Water-loving rodents of many different sizes abounded in Pleistocene marshes and swamps.  It’s likely man overhunted giant beavers (Castoroides ohioensis) and capybaras (Hydrochoreus and Neochoreus) into extinction, but several medium and small species remain.  Beavers (Castor canadensis) and muskrats (Ondatra zibethicus) are still common throughout the southeast, except in Florida where both are completely absent.  However, the presence of round-tailed or Florida muskrats (Neofiber alleni) proves that an aquatic rodent can survive in environments that host significant numbers of alligators. 

The Pleistocene range of the Florida muskrat is a curious example of Ice Age mammal distributions and how they differed from those of the present.  Today, the round-tailed muskrat is restricted to Florida, but during warm climate phases, they use to have a range that extended north.

Datei:Neofiber alleni distribution map.svg

Range map of the Florida muskrat.  During warm climatic phases of the Pleistocene, it was more widespread living as far north as Pennsylvania and Kansas where it shared the range with common muskrats (Ondatra).

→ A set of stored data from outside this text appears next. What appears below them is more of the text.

(** The loop over the bits of a long code word above the table width. *)
Fixpoint grow_tree (n : nat) (tree : list decoding_tree_t)
         (nextFreeNode treeIdx leadingBits len byteValue : Z)
  : list decoding_tree_t * Z :=
  match n with
  | O => (tree, nextFreeNode)
  | S n' =>
      let bit := Z.land leadingBits 1 in
      let leadingBits := Z.shiftr leadingBits 1 in
      match n' with
      | O =>
          (* the last bit: the leaf *)
          let entryIdx := nextFreeNode in
          let nextFreeNode := nextFreeNode + 1 in
          let tree := set tree entryIdx (mk_dnode true (u8 len) (u8 byteValue) 0 0) in
          (set_child tree treeIdx bit entryIdx, nextFreeNode)
      | S _ =>
          let nextNode :=
            if bit =? 0 then node_left (get zero_dnode tree treeIdx)
            else node_right (get zero_dnode tree treeIdx) in
          if nextNode <? 0 then
            let nextNode := nextFreeNode in
            let nextFreeNode := nextFreeNode + 1 in
            let tree := set tree nextNode new_dnode in
            let tree := set_child tree treeIdx bit nextNode in
            grow_tree n' tree nextFreeNode nextNode leadingBits len byteValue
          else
            grow_tree n' tree nextFreeNode nextNode leadingBits len byteValue
      end
  end.

(** One codebook entry, for [byteValue]: returns [None] where the C code
    returns -1, else the structures and the cursor. *)
Definition read_code (bytes : list Z) (size : Z) (st : dec_tables * Z)
           (byteValue : Z) : option (dec_tables * Z) :=
  let '(table, tree, nextFreeNode, p) := st in
  if p >=? size then None
  else
    let (len, p) := next_byte bytes p in
    let r :=
      if len >? 24 then
        if p + 4 >? size then None else Some (qoi_read_32 bytes p)
      else if len >? 16 then
        if p + 3 >? size then None else Some (qoi_read_24 bytes p)
      else
        if p + 2 >? size then None else Some (qoi_read_16 bytes p) in
    match r with
    | None => None
    | Some (bits, p) =>
        if len <=? QOI_HUFF_DECODING_TABLE_WIDTH then
          let paddingCount := QOI_HUFF_DECODING_TABLE_WIDTH - len in
          let spanLength := Z.shiftl 1 paddingCount in
          Some (fill_span (Z.to_nat spanLength) 0 table len bits byteValue,
                tree, nextFreeNode, p)
        else
          let leadingLength := len - QOI_HUFF_DECODING_TABLE_WIDTH in
          let truncatedBits :=
            Z.land bits (Z.lnot (Z.shiftl (Z.lnot 0) QOI_HUFF_DECODING_TABLE_WIDTH)) in
          let leadingBits := Z.shiftr bits QOI_HUFF_DECODING_TABLE_WIDTH in
          let treeIdx := get 0 table truncatedBits in
          let '(table, tree, nextFreeNode, treeIdx) :=
            if treeIdx =? 0 then
              let treeIdx := nextFreeNode in
              (set table truncatedBits (u16 (Z.lor treeIdx (Z.shiftl 1 15))),
               set tree treeIdx new_dnode, nextFreeNode + 1, treeIdx)
            else
              (table, tree, nextFreeNode,
               Z.land treeIdx (Z.lnot (Z.shiftl 1 15))) in
          let (tree, nextFreeNode) :=
            grow_tree (Z.to_nat leadingLength) tree nextFreeNode treeIdx
                      leadingBits len byteValue in
          Some (table, tree, nextFreeNode, p)
    end.

(** The loop over the 256 codebook entries. *)
Fixpoint read_codebook (n : nat) (byteValue : Z) (bytes : list Z) (size : Z)
         (st : dec_tables * Z) : option (dec_tables * Z) :=
  match n with
  | O => Some st
  | S n' =>
      match read_code bytes size st byteValue with
      | None => None
      | Some st => read_codebook n' (byteValue + 1) bytes size st
      end
  end.

Record hdec_state : Type := mk_hdec {
  h_src : Z * Z;      (* wordIdx, bitIdx *)
  h_run : Z;
  h_index : list qoi_rgba_t;
  h_px : qoi_rgba_t;
  h_pixels : list Z
}.

(** One iteration of the pixel loop of [qoi_huff_decode_buffer].  After
    [continue] the bytes of the pixel keep the contents [pixels0] of the
    allocated block. *)
Definition huff_decode_pixel (next : Z * Z -> Z * (Z * Z)) (size channels : Z)
           (pixels0 : list Z) (px_pos : Z) (st : hdec_state) : hdec_state :=
  if h_run st >? 0 then
    mk_hdec (h_src st) (h_run st - 1) (h_index st) (h_px st)
            (h_pixels st ++ px_bytes channels (h_px st))
  else
    let (b1, src) := next (h_src st) in
    if fst src * 4 >=? size then
      mk_hdec src (h_run st) (h_index st) (h_px st)
              (h_pixels st ++ firstn (Z.to_nat channels)
                                     (skipn (Z.to_nat px_pos) pixels0))
    else
      let '(src, run, index, px) :=
        decode_chunk next b1 src (h_run st) (h_index st) (h_px st) in
      mk_hdec src run index px (h_pixels st ++ px_bytes channels px).

Fixpoint huff_decode_loop (fuel : nat) (next : Z * Z -> Z * (Z * Z))
         (size channels : Z) (pixels0 : list Z) (px_len px_pos : Z)
         (st : hdec_state) : hdec_state :=
  match fuel with
  | O => st
  | S fuel' =>
      if px_pos <? px_len then
        huff_decode_loop fuel' next size channels pixels0 px_len
                         (px_pos + channels)
                         (huff_decode_pixel next size channels pixels0 px_pos st)
      else st
  end.

(** [qoi_huff_decode_buffer]: [None] for the return value -1, where the
    pixel block is left untouched. *)
Definition qoi_huff_decode_buffer (bytes : list Z) (p : Z) (pixels0 : list Z)
           (size px_len channels : Z) : option (list Z) :=
  match read_codebook 256 0 bytes size
          (repeat 0 2048, repeat zero_dnode 512, 0, p) with
  | None => None
  | Some (table, tree, _, p) =>
      let wordIdx := word_index p in
      let next := huff_decode_next_byte bytes size table tree in
      Some (h_pixels
              (huff_decode_loop (Z.to_nat px_len) next size channels pixels0
                                px_len 0
                                (mk_hdec (wordIdx, 0) 0 zero_index start_px [])))
  end.

(** [qoi_huff_decode].  [pixels0] stands for the contents of the freshly
    allocated pixel block. *)
Definition qoi_huff_decode (QOI_MALLOC : Z -> bool) (pixels0 : list Z)
           (data : option (list Z)) (size : Z) (desc : option qoi_desc)
           (req_channels : Z) : option (list Z) * option qoi_desc :=
  match data, desc with
  | Some bytes, Some _ =>
      if decode_args_invalid size req_channels then (None, desc)
      else
        let '(header_magic, d, p) := read_header bytes in
        let isHuffEncoded := Z.land (colorspace d) QOI_HUFF_ENCODED_BIT in
        let d := mk_desc (width d) (height d) (channels d)
                         (u8 (Z.land (colorspace d) (Z.lnot QOI_HUFF_ENCODED_BIT))) in
        if header_invalid header_magic d then (None, Some d)
        else
          let channels :=
            if req_channels =? 0 then channels d else req_channels in
          let px_len := pixel_len d channels in
          if negb (QOI_MALLOC px_len) then (None, Some d)
          else if isHuffEncoded =? 0 then
            (Some (qoi_decode_buffer bytes p size px_len channels), Some d)
          else
            match qoi_huff_decode_buffer bytes p pixels0 size px_len channels with
            | Some pixels => (Some pixels, Some d)
            | None => (Some pixels0, Some d)
            end
  | _, _ => (None, desc)
  end.

(** * Auxiliary definitions for the proofs *)

(** The values of an [unsigned char]. *)
Definition is_byte (v : Z) : Prop := 0 <= v < 256.

Definition px_ok (px : qoi_rgba_t) : Prop :=
  is_byte (rgba_r px) /\ is_byte (rgba_g px) /\
  is_byte (rgba_b px) /\ is_byte (rgba_a px).

(** The tag tests of the chunk parser, as a classification of [b1]. *)
Inductive tag : Type := T_RGB | T_RGBA | T_INDEX | T_DIFF | T_LUMA | T_RUN | T_NONE.

Definition tag_of (b1 : Z) : tag :=
  if b1 =? QOI_OP_RGB then T_RGB
  else if b1 =? QOI_OP_RGBA then T_RGBA
  else if Z.land b1 QOI_MASK_2 =? QOI_OP_INDEX then T_INDEX
  else if Z.land b1 QOI_MASK_2 =? QOI_OP_DIFF then T_DIFF
  else if Z.land b1 QOI_MASK_2 =? QOI_OP_LUMA then T_LUMA
  else if Z.land b1 QOI_MASK_2 =? QOI_OP_RUN then T_RUN
  else T_NONE.

Definition tag_eqb (x y : tag) : bool :=
  match x, y with
  | T_RGB, T_RGB | T_RGBA, T_RGBA | T_INDEX, T_INDEX | T_DIFF, T_DIFF
  | T_LUMA, T_LUMA | T_RUN, T_RUN | T_NONE, T_NONE => true
  | _, _ => false
  end.

Definition run_byte_ok (r : Z) : bool :=
  let b := u8 (Z.lor QOI_OP_RUN r) in
  tag_eqb (tag_of b) T_RUN && (Z.land b 0x3f =? r).

Definition index_byte_ok (i : Z) : bool :=
  let b := u8 (Z.lor QOI_OP_INDEX i) in
  tag_eqb (tag_of b) T_INDEX && (b =? i).

Definition diff_byte_ok (vr : Z) : bool :=
  forallb (fun vg => forallb (fun vb =>
    let b := u8 (Z.lor (Z.lor (Z.lor QOI_OP_DIFF (Z.shiftl (vr + 2) 4))
                              (Z.shiftl (vg + 2) 2)) (vb + 2)) in
    tag_eqb (tag_of b) T_DIFF &&
    (Z.land (Z.shiftr b 4) 0x03 - 2 =? vr) &&
    (Z.land (Z.shiftr b 2) 0x03 - 2 =? vg) &&
    (Z.land b 0x03 - 2 =? vb)) (zrange (-2) 4)) (zrange (-2) 4).

Definition luma_byte1_ok (vg : Z) : bool :=
  let b := u8 (Z.lor QOI_OP_LUMA (vg + 32)) in
  tag_eqb (tag_of b) T_LUMA && (Z.land b 0x3f - 32 =? vg).

Definition luma_byte2_ok (vg_r : Z) : bool :=
  forallb (fun vg_b =>
    let b := u8 (Z.lor (Z.shiftl (vg_r + 8) 4) (vg_b + 8)) in
    (Z.land (Z.shiftr b 4) 0x0f =? vg_r + 8) &&
    (Z.land b 0x0f =? vg_b + 8)) (zrange (-8) 16).

(** The pixel loops with the iteration count made explicit. *)
Fixpoint dec_n (bytes : list Z) (chunks_len channels : Z) (n : nat)
         (st : dec_state) : dec_state :=
  match n with
  | O => st
  | S n' => dec_n bytes chunks_len channels n'
                  (decode_pixel bytes chunks_len channels st)
  end.

Fixpoint enc_n {W : Type} (put : W -> Z -> W) (pixels : list Z)
         (channels px_end : Z) (n : nat) (px_pos : Z) (st : enc_state)
  : enc_state :=
  match n with
  | O => st
  | S n' => enc_n put pixels channels px_end n' (px_pos + channels)
                  (encode_pixel put pixels channels px_end px_pos st)
  end.

(** The pixel values the encoder loads from offset [px_pos] on. *)
Fixpoint input_pxs (pixels : list Z) (channels : Z) (n : nat) (px_pos : Z)
  : list qoi_rgba_t :=
  match n with
  | O => []
  | S n' => load_px pixels channels px_pos start_px
            :: input_pxs pixels channels n' (px_pos + channels)
  end.

(** The stream [F] holds the bytes [l] at offset [p]. *)
Definition holds (F : list Z) (p : Z) (l : list Z) : Prop :=
  forall j, (j < length l)%nat -> get 0 F (p + Z.of_nat j) = nth j l 0.

(** The index of the decoder against the index of the encoder: equal slot
    by slot, except that slot 53 may hold the start pixel in the decoder
    while it is still zero in the encoder. *)
Definition index_rel (ie id : list qoi_rgba_t) : Prop :=
  length id = 64%nat /\
  forall i, 0 <= i < 64 ->
    get zero_px id i = get zero_px ie i \/
    (i = 53 /\ get zero_px ie i = zero_px /\ get zero_px id i = start_px).

(** What holds of the encoder state at the head of every iteration. *)
Record enc_inv (ch : Z) (se : @enc_state outbuf) : Prop := mk_enc_inv {
  inv_px : e_px se = e_px_prev se;
  inv_ok : px_ok (e_px_prev se);
  inv_alpha : ch <> 4 -> rgba_a (e_px_prev se) = 255;
  inv_run : 0 <= e_run se <= 61;
  inv_len : length (e_index se) = 64%nat;
  inv_seen :
    get zero_px (e_index se) (QOI_COLOR_HASH (e_px_prev se) mod 64) = e_px_prev se \/
    (e_px_prev se = start_px /\ get zero_px (e_index se) 53 = zero_px);
  inv_p : snd (e_out se) = Z.of_nat (length (fst (e_out se)))
}.

Definition sim_rel (se : @enc_state outbuf) (sd : dec_state) : Prop :=
  d_p sd = snd (e_out se) /\ d_run sd = 0 /\ d_px sd = e_px_prev se /\
  index_rel (e_index se) (d_index sd).

Definition chunk_max (ch : Z) : Z := if ch =? 4 then 5 else 4.
Definition pending (run : Z) : Z := if run >? 0 then 1 else 0.

Definition valid_desc (d : qoi_desc) : Prop :=
  1 <= width d /\ 1 <= height d /\ (channels d = 3 \/ channels d = 4) /\
  (colorspace d = 0 \/ colorspace d = 1) /\
  height d < QOI_PIXELS_MAX / width d.

Definition header_bytes (d : qoi_desc) (cs : Z) : list Z :=
  [113; 111; 105; 102;
   (width d / 2 ^ 24) mod 256; (width d / 2 ^ 16) mod 256;
   (width d / 2 ^ 8) mod 256; width d mod 256;
   (height d / 2 ^ 24) mod 256; (height d / 2 ^ 16) mod 256;
   (height d / 2 ^ 8) mod 256; height d mod 256;
   u8 (channels d); u8 cs].

Definition out_channels (d : qoi_desc) (req : Z) : Z :=
  if req =? 0 then channels d else req.

Definition sample_desc : qoi_desc := mk_desc 3 1 4 0.
Definition sample_image : list Z := [0; 0; 0; 255; 10; 20; 30; 40; 11; 21; 31; 40].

Fossils of Florida muskrats were among those excavated from Ladds stone quarry in northwest Georgia.  These likely date to the Sangamonian Interglacial.  Their fossils have also been found in Texas, Kansas, and Pennsylvania and in many of these fossil sites their bones were associated with common muskrat (Ondatra) bones.  This is evidence that the 2 species of muskrats used to co-exist but presently they do not.  Because Florida muskrats are thought to be maladapted to cold climates, they must have only co-occurred with Ondatra zibethicus during extremly warm interglacials when winters were warmer than those of today. 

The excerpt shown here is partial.